血の繋がった家族でさえ、問題は色々ある。それが20年、30年と全く別の環境でそれぞれ生きてきた男女が、結婚を機に問題なく生活する、という方が難しいのかも。上手くいかなくて当たり前だけど、だからこそ、その問題を乗り越えた時、血の繋がり以上の素晴らしい関係になるのではないか、ということ。そこには、この人と大事な関係を築くんだ!という信念が必要なのかもしれません。

まとめ

1. 産後クライシスは、産後のホルモンバランスの変化によるものが大きいですが、最近は社会的な影響が原因ともなっています。周りの意見などに振り回されないことも必要です。
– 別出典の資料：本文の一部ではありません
Definition format (s n : Z) : string :=
  let ds := digits s in
  let k := Z.of_nat (String.length ds) in
  if (k <=? n) && (n <=? 21) then ds +:+ zeros (n - k)
  else if (0 <? n) && (n <=? 21) then
    Str.take (Z.to_nat n) ds +:+ "." +:+ Str.drop (Z.to_nat n) ds
  else if (-6 <? n) && (n <=? 0) then "0." +:+ zeros (- n) +:+ ds
  else
    let ex := n - 1 in
    let sign := if 0 <=? ex then "+" else "-" in
    let mant := if k =? 1 then ds
                else Str.take 1 ds +:+ "." +:+ Str.drop 1 ds in
    mant +:+ "e" +:+ sign +:+ digits (Z.abs ex).

Definition toString (x : number) : string :=
  match x with
  | S754_nan => "NaN"
  | S754_zero _ => "0"
  | S754_infinity neg => if neg then "-Infinity" else "Infinity"
  | S754_finite neg m e =>
      let '(s, n) := shortest m e in
      (if neg then "-" else "") +:+ format s n
  end.

End Num.

(** *** StringToNumber

    [Number(s)] and [isNaN(s)] on a string: white space is trimmed, the empty
    string is [+0], and the rest has to be a StrNumericLiteral as a whole:
    a signed decimal literal ([Infinity], [12], [1.5], [.5], [5.], [1e3]) or
    an unsigned [0x], [0o] or [0b] integer.  Anything else is [NaN]. *)
Module Literal.

Definition digit_value (c : ascii) : option N :=
  let n := N_of_ascii c in
  if (48 <=? n)%N && (n <=? 57)%N then Some (n - 48)%N
  else if (97 <=? n)%N && (n <=? 102)%N then Some (n - 87)%N
  else if (65 <=? n)%N && (n <=? 70)%N then Some (n - 55)%N
  else None.

Definition is_digit (radix : N) (c : ascii) : bool :=
  match digit_value c with
  | Some d => (d <? radix)%N
  | None => false
  end.

(** The longest prefix of digits, and the rest. *)
Fixpoint span_digits (radix : N) (s : string) : string * string :=
  match s with
  | String c s' =>
      if is_digit radix c then
        let '(ds, rest) := span_digits radix s' in (String c ds, rest)
      else ("", s)
  | EmptyString => ("", "")
  end.

Fixpoint digits_value (radix : N) (acc : N) (s : string) : N :=
  match s with
  | String c s' =>
      digits_value radix (acc * radix + default 0%N (digit_value c))%N s'
  | EmptyString => acc
  end.

(** An optional sign in front: [(negative, rest)]. *)
Definition sign (s : string) : bool * string :=
  match s with
  | String "+" s' => (false, s')
  | String "-" s' => (true, s')
  | _ => (false, s)
  end.

(** ExponentPart, or nothing: the exponent when the rest is well formed. *)
Definition exponent_part (s : string) : option Z :=
  match s with
  | EmptyString => Some 0
  | String c s' =>
      if Ascii.eqb c "e" || Ascii.eqb c "E" then
        let '(neg, ds) := sign s' in
        match span_digits 10 ds with
        | (String _ _ as d, EmptyString) =>
            Some (cond_Zopp neg (Z.of_N (digits_value 10 0 d)))
        | _ => None
        end
      else None
  end.

(** StrUnsignedDecimalLiteral other than [Infinity]: mantissa and decimal
    exponent. *)
Definition unsigned_decimal (s : string) : option (N * Z) :=
  let '(ip, rest) := span_digits 10 s in
  let '(fp, rest') :=
    match rest with
    | String "." r => span_digits 10 r
    | _ => ("", rest)
    end in
  match ip +:+ fp with
  | EmptyString => None
  | ds =>
      ex ← exponent_part rest';
      Some (digits_value 10 0 ds, ex - Z.of_nat (String.length fp))
  end.

Definition decimal (s : string) : option Num.number :=
  let '(neg, body) := sign s in
  if String.eqb body "Infinity" then Some (Num.Infinity neg)
  else '(m, ex) ← unsigned_decimal body; Some (Num.of_decimal neg m ex).

Definition radix_of_prefix (c : ascii) : option N :=
  if Ascii.eqb c "x" || Ascii.eqb c "X" then Some 16%N
  else if Ascii.eqb c "o" || Ascii.eqb c "O" then Some 8%N
  else if Ascii.eqb c "b" || Ascii.eqb c "B" then Some 2%N
  else None.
2. 夫を避けるようになるのは、赤ちゃんを守ろうとするホルモンの影響。しばらくしたら落ち着くかもしれませんが、そんな気持ちを夫婦で話し合うのがいいかもしれません。

3. 産後は母親だけでなく父親にも変化があるかも。子供を守る、という目的は一緒ですから、よく話し合いを。

4. 子育ては自分の育ってきた環境も影響します。最初から親になるわけではなく、親になっていく、と考えるくらいがいいかもしれません。

5. 産後クライシスになってしまったら、その時はしんどいかもしれないですが、でも問題の無い家族を作る方が難しいかも。あって当たり前!くらいに考えたら楽になります。

産後クライシスという言葉、出産前に知っていたらなあ、私は思っても仕方ないですが、これから結婚して子供を産みたいと思っている、出産を待っている夫婦にはやはり、知っておくべきこと、なのだと思います。